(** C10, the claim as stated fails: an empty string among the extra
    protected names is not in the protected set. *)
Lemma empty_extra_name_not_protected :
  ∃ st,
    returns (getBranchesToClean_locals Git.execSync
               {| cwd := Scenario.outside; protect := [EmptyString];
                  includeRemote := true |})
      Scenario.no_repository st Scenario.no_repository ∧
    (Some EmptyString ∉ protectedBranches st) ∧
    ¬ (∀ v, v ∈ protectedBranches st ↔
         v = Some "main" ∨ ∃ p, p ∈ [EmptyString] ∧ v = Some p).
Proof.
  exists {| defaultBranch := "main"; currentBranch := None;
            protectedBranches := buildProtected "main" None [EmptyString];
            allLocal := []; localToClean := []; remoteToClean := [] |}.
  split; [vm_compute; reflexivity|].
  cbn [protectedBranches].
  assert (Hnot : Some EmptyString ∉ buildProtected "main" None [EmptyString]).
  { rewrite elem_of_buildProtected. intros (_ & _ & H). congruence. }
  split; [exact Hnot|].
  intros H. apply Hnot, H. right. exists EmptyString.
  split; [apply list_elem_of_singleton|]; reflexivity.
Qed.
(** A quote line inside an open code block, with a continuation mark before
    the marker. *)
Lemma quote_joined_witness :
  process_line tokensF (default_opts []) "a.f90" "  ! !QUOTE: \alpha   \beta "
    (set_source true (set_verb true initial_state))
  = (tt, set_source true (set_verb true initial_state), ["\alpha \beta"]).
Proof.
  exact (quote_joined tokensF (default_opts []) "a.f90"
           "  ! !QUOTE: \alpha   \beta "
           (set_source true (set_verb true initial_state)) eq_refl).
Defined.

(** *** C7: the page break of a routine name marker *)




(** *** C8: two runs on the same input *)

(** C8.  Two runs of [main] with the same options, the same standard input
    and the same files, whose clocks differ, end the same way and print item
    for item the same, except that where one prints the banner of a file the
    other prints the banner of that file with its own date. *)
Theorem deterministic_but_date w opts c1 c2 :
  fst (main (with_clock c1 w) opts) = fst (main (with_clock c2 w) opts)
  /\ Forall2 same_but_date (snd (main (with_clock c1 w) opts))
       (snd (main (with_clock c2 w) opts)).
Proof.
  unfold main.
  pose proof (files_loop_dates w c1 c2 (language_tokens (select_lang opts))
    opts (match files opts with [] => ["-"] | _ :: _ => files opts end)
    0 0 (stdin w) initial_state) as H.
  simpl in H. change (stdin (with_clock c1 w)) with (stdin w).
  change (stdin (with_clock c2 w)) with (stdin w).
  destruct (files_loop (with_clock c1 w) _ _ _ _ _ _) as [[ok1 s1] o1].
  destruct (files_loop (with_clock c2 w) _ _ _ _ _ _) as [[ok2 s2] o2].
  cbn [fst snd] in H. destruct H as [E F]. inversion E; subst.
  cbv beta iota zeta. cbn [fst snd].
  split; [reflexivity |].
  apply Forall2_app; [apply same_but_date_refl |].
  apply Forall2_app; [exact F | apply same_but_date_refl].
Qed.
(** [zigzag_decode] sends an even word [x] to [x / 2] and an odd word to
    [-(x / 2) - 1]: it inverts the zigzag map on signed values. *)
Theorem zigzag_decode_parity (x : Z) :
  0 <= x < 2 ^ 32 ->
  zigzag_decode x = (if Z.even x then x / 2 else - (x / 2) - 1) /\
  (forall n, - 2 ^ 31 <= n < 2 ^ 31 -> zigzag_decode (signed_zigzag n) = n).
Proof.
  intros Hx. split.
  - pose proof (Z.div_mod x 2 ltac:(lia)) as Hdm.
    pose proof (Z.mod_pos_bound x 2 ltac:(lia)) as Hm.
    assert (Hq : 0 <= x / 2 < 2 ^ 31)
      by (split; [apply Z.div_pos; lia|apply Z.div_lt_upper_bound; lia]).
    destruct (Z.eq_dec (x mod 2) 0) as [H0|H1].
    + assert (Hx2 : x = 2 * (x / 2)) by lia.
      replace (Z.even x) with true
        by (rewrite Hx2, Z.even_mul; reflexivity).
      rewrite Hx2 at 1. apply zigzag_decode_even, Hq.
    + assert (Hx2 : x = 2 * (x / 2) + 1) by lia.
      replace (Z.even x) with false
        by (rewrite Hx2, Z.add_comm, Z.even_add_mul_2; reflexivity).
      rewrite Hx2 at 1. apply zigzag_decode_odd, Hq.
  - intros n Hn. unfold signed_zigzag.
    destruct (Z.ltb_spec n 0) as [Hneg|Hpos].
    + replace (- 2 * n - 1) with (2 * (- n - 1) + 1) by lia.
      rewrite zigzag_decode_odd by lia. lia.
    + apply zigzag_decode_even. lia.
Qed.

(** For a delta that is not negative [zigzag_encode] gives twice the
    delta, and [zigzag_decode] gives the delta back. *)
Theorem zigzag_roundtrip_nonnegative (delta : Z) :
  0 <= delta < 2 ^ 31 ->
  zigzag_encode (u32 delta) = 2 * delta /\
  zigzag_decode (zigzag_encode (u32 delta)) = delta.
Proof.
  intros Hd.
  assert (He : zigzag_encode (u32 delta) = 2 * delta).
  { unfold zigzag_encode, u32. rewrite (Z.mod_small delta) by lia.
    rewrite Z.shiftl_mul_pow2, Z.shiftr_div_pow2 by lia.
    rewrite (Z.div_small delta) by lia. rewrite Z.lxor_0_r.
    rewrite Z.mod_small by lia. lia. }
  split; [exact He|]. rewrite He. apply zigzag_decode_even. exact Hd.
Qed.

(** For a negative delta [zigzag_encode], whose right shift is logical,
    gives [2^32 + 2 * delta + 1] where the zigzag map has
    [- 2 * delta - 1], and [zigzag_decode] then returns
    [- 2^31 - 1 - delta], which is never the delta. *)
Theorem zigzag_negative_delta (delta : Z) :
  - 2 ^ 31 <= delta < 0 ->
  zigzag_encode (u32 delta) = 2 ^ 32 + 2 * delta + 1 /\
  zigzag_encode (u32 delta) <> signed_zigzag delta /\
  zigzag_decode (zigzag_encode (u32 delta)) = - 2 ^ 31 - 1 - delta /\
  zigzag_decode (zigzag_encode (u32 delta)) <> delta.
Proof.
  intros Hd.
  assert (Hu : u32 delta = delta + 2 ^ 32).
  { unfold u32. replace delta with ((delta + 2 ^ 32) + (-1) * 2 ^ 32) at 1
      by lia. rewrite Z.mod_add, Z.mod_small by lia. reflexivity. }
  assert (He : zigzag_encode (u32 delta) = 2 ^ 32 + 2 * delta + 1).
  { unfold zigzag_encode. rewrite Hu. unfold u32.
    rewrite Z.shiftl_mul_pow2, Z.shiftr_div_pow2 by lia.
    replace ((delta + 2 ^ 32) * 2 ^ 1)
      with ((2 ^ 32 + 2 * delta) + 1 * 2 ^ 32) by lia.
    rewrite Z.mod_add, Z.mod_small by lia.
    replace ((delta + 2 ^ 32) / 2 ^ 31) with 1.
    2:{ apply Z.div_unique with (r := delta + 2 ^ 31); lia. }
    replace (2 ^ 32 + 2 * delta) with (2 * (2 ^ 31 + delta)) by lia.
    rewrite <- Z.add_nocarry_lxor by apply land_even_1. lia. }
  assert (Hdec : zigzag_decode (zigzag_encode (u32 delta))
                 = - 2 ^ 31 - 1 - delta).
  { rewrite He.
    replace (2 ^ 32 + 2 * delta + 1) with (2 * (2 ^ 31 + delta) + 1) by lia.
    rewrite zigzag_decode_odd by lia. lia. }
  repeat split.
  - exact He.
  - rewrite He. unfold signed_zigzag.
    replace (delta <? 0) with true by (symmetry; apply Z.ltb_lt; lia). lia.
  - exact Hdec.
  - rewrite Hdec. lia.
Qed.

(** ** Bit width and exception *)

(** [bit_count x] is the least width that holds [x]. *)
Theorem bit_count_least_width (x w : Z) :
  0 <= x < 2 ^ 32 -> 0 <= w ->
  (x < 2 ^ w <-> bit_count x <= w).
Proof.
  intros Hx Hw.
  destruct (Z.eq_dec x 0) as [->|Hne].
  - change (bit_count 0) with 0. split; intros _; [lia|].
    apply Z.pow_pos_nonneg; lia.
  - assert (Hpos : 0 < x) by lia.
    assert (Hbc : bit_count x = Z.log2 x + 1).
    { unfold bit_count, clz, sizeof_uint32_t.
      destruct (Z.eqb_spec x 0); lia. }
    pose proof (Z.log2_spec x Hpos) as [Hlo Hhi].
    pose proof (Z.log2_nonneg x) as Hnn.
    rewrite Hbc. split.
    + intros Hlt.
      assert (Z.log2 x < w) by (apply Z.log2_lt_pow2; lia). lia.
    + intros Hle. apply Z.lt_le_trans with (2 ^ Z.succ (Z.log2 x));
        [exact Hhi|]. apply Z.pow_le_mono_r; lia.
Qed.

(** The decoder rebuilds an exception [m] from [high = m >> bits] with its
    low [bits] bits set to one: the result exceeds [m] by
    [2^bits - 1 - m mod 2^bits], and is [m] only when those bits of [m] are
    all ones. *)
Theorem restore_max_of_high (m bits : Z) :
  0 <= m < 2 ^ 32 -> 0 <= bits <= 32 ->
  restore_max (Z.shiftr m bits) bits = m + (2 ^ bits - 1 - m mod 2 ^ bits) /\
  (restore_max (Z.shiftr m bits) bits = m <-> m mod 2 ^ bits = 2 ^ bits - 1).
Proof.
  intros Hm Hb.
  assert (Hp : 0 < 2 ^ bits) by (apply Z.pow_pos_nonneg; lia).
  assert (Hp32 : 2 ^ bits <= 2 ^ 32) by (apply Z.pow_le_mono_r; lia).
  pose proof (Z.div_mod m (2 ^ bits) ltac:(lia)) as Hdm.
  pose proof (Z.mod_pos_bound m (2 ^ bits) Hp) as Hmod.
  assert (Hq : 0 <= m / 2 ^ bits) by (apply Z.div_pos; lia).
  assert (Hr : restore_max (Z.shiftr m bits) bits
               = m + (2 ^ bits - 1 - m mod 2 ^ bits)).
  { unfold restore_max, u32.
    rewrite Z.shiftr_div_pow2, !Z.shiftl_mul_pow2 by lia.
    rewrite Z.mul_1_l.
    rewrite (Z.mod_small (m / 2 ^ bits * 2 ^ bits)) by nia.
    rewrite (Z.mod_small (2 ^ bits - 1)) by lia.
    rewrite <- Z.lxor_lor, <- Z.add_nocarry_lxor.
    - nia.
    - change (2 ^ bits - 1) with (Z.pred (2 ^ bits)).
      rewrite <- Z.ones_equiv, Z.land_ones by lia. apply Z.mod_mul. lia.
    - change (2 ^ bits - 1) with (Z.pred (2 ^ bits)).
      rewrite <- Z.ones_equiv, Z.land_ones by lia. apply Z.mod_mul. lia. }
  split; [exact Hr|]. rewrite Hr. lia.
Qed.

● ● ●

Problem to solve:
In the listing above, find the line containing "replace (2 ^ 32 + 2 * delta +" and the line containing "(** ** Bit width and exception *)", then quote both, plus every line between them, exactly as written.

Written solution:
    replace (2 ^ 32 + 2 * delta + 1) with (2 * (2 ^ 31 + delta) + 1) by lia.
    rewrite zigzag_decode_odd by lia. lia. }
  repeat split.
  - exact He.
  - rewrite He. unfold signed_zigzag.
    replace (delta <? 0) with true by (symmetry; apply Z.ltb_lt; lia). lia.
  - exact Hdec.
  - rewrite Hdec. lia.
Qed.

(** ** Bit width and exception *)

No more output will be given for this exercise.